------ Data supplied ------

Definition qa3_inv (st : Qa3.state) : Prop :=
  Qa3.question_counter st = 1 + Z.of_nat (length (Qa3.parsed_questions st)) /\
  length (Qa3.parsed_answers st) = length (Qa3.parsed_questions st) /\
  indexed tib 1 (Qa3.parsed_questions st) /\
  indexed tib 1 (Qa3.parsed_answers st).

(** The guard of both emissions of qa_3.py. *)
Definition qa3_pending (st : Qa3.state) : bool :=
  truthy (Qa3.current_question st) && truthy (Qa3.current_answer st).

Definition qa3_entry (st : Qa3.state) : str * str :=
  (tib (Qa3.question_counter st) ++ CLOSE_SP
   ++ Qa3.clean_question_text (Qa3.current_question st),
   tib (Qa3.question_counter st) ++ CLOSE_SP
   ++ join [NEWLINE] (Qa3.current_answer st)).

(** The lists [parse_docx] of qa_3.py returns from the final state. *)
Definition qa3_result (st : Qa3.state) : list str * list str :=
  if qa3_pending st
  then (Qa3.parsed_questions st ++ [fst (qa3_entry st)],
        Qa3.parsed_answers st ++ [snd (qa3_entry st)])
  else (Qa3.parsed_questions st, Qa3.parsed_answers st).

(** A stream that is a sequence of records: a question line and the
    lines up to the next question line. *)
Definition flatten_records (recs : list (str * list str)) : list str :=
  concat (map (fun r => fst r :: snd r) recs).

Definition record_wf (r : str * list str) : Prop :=
  truthy (strip (fst r)) = true /\
  starts_with_number (strip (fst r)) = true /\
  Forall (fun l => starts_with_number (strip l) = false) (snd r).

(** The record has a line with the answer keyword. *)
Definition has_answer_line (r : str * list str) : bool :=
  existsb is_answer_line (snd r).

(** *** qa_4.py *)

(** The text [clean_question_text] of qa_4.py keeps: what follows the
    first shey, or the whole line when there is none; stripped. *)
Definition cleaned_question (text : str) : str :=
  match partition_first text Qa4.shey_character with
  | Some (_, rest) => strip rest
  | None => strip text
  end.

------

Aim of the task:
Repeat the data above. Change nothing.

Solution:
Definition qa3_inv (st : Qa3.state) : Prop :=
  Qa3.question_counter st = 1 + Z.of_nat (length (Qa3.parsed_questions st)) /\
  length (Qa3.parsed_answers st) = length (Qa3.parsed_questions st) /\
  indexed tib 1 (Qa3.parsed_questions st) /\
  indexed tib 1 (Qa3.parsed_answers st).

(** The guard of both emissions of qa_3.py. *)
Definition qa3_pending (st : Qa3.state) : bool :=
  truthy (Qa3.current_question st) && truthy (Qa3.current_answer st).

Definition qa3_entry (st : Qa3.state) : str * str :=
  (tib (Qa3.question_counter st) ++ CLOSE_SP
   ++ Qa3.clean_question_text (Qa3.current_question st),
   tib (Qa3.question_counter st) ++ CLOSE_SP
   ++ join [NEWLINE] (Qa3.current_answer st)).

(** The lists [parse_docx] of qa_3.py returns from the final state. *)
Definition qa3_result (st : Qa3.state) : list str * list str :=
  if qa3_pending st
  then (Qa3.parsed_questions st ++ [fst (qa3_entry st)],
        Qa3.parsed_answers st ++ [snd (qa3_entry st)])
  else (Qa3.parsed_questions st, Qa3.parsed_answers st).

(** A stream that is a sequence of records: a question line and the
    lines up to the next question line. *)
Definition flatten_records (recs : list (str * list str)) : list str :=
  concat (map (fun r => fst r :: snd r) recs).

Definition record_wf (r : str * list str) : Prop :=
  truthy (strip (fst r)) = true /\
  starts_with_number (strip (fst r)) = true /\
  Forall (fun l => starts_with_number (strip l) = false) (snd r).

(** The record has a line with the answer keyword. *)
Definition has_answer_line (r : str * list str) : bool :=
  existsb is_answer_line (snd r).

(** *** qa_4.py *)

(** The text [clean_question_text] of qa_4.py keeps: what follows the
    first shey, or the whole line when there is none; stripped. *)
Definition cleaned_question (text : str) : str :=
  match partition_first text Qa4.shey_character with
  | Some (_, rest) => strip rest
  | None => strip text
  end.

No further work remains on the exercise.